### [Required action]
The expected response is a copy of every line in the entries below that includes the word "Hupd".

─── Recorded data

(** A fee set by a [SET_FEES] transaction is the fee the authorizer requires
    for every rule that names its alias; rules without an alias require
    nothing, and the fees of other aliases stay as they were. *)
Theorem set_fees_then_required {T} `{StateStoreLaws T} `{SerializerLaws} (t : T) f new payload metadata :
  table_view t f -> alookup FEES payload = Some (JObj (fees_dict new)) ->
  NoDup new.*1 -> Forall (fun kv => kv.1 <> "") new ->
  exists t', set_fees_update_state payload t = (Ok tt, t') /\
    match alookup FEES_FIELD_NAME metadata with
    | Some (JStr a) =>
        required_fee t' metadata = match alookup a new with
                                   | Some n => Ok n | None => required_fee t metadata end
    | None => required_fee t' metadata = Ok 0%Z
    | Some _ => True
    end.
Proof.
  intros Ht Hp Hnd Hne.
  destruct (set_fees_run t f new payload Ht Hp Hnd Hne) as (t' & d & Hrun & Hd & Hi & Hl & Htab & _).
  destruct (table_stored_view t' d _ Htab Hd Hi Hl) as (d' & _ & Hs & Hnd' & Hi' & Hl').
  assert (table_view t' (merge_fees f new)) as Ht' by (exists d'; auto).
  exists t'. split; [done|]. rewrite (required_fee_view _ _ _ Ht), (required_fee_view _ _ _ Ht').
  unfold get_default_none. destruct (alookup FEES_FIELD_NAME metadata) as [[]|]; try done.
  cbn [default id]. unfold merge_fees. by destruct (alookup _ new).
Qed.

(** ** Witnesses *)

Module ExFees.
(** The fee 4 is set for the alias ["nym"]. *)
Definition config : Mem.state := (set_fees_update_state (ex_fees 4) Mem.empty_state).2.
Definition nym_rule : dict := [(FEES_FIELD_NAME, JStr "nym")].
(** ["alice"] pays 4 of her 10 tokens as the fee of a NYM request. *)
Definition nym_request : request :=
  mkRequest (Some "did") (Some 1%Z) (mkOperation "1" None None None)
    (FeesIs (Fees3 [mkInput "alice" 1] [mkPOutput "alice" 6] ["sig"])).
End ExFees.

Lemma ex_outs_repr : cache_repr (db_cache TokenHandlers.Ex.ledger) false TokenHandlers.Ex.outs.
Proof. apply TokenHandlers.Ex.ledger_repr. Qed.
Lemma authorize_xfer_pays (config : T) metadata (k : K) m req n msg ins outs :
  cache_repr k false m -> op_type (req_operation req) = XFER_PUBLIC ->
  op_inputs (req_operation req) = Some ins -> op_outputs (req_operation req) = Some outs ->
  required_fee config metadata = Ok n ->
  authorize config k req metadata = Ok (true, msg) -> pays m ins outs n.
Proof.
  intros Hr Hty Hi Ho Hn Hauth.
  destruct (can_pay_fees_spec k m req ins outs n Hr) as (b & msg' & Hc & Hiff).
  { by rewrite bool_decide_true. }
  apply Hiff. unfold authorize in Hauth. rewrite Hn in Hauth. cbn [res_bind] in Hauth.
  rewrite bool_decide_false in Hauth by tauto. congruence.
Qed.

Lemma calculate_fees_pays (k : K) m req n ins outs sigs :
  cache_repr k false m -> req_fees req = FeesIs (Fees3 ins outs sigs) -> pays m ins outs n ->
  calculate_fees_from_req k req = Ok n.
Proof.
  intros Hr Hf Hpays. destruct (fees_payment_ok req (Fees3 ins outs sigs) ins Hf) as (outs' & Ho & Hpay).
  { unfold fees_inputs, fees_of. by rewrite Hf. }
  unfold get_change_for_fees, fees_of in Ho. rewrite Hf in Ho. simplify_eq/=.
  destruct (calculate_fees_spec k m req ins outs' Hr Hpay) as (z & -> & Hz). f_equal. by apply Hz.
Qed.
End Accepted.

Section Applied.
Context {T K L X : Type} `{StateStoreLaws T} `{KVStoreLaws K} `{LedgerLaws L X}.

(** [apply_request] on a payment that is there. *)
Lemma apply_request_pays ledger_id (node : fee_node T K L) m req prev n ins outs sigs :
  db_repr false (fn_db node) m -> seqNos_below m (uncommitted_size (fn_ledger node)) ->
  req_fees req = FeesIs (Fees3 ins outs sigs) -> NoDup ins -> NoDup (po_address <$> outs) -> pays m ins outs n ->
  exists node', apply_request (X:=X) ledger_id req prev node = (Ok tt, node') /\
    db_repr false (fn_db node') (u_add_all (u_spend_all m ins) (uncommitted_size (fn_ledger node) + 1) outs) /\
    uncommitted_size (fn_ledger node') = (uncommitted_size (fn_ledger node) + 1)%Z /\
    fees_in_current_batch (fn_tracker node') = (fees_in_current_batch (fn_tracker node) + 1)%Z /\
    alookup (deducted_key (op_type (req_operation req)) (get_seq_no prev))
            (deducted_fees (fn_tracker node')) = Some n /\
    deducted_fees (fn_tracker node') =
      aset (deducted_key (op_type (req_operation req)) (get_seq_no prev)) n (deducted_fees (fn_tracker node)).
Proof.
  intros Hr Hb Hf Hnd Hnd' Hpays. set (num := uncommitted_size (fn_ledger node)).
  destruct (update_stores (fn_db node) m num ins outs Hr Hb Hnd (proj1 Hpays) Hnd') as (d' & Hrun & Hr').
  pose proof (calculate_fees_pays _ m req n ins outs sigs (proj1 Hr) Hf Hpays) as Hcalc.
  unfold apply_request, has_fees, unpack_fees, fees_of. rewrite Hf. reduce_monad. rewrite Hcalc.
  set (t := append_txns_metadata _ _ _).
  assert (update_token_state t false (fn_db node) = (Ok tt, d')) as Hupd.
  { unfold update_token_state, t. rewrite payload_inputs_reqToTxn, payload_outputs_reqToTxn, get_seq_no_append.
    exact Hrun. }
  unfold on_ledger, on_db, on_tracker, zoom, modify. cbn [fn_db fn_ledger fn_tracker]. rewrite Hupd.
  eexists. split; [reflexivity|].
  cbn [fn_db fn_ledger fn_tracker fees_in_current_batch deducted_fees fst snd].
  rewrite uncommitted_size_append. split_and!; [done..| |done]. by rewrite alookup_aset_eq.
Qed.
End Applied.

──────

### [Written reply]
  assert (update_token_state t false (fn_db node) = (Ok tt, d')) as Hupd.
  unfold on_ledger, on_db, on_tracker, zoom, modify. cbn [fn_db fn_ledger fn_tracker]. rewrite Hupd.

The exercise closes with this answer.